=== THE DATA ===
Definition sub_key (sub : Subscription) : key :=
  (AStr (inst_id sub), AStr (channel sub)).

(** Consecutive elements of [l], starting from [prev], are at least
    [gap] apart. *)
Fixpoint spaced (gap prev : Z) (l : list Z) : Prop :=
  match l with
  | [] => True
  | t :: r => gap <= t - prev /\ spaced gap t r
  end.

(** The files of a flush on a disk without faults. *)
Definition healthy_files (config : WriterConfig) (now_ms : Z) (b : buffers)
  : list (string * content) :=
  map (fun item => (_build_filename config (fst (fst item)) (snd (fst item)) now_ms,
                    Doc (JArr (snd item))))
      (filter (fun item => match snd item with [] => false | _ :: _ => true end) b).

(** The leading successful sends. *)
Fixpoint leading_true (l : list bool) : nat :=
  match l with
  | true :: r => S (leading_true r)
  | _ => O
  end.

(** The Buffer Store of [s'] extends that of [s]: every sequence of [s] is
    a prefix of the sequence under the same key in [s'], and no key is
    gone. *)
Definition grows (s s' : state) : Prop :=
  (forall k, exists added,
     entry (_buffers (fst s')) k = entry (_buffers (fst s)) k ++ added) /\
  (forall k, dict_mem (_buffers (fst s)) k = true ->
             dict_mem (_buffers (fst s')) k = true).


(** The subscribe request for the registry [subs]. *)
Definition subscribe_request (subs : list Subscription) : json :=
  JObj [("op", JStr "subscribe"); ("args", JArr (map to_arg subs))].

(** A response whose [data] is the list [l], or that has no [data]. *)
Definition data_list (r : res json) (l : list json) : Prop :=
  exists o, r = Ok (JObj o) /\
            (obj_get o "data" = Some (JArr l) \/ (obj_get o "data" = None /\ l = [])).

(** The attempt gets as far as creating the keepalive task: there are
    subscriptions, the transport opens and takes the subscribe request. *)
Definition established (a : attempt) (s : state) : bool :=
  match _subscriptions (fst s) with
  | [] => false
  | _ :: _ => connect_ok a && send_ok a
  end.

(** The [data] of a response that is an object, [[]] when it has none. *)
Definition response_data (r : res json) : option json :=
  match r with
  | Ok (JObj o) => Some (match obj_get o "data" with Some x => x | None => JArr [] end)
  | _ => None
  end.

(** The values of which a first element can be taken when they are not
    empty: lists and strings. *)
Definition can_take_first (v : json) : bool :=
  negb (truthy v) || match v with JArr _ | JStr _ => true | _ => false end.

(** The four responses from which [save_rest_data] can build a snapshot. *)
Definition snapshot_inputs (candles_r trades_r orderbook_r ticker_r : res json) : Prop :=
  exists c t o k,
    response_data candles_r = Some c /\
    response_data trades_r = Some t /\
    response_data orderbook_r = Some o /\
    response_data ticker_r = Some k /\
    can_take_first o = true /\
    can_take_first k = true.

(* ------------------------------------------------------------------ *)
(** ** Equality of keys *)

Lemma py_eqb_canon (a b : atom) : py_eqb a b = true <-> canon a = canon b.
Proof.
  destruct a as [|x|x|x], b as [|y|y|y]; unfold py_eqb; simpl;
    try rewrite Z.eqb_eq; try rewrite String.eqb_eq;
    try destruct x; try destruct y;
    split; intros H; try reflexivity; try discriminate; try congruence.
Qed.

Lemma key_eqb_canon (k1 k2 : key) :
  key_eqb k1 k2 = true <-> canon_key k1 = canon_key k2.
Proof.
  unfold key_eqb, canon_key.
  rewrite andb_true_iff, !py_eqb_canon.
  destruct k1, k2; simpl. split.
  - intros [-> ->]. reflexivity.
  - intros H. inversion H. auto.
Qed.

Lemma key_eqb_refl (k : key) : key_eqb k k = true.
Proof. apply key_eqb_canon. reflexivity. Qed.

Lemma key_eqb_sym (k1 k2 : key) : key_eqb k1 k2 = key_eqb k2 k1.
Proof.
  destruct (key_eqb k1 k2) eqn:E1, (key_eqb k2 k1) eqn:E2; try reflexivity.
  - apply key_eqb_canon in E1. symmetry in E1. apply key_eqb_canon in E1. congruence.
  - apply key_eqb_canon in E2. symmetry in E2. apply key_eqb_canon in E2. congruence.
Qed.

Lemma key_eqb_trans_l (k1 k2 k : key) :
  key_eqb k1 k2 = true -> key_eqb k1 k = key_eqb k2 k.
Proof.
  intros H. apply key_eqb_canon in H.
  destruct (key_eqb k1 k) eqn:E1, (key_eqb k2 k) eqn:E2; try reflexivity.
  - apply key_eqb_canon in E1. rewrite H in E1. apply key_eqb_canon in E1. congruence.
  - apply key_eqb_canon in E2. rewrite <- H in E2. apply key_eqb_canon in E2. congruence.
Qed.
===
Search the listing for the word "from". Copy every line in which it occurs.

(** Consecutive elements of [l], starting from [prev], are at least
(** The four responses from which [save_rest_data] can build a snapshot. *)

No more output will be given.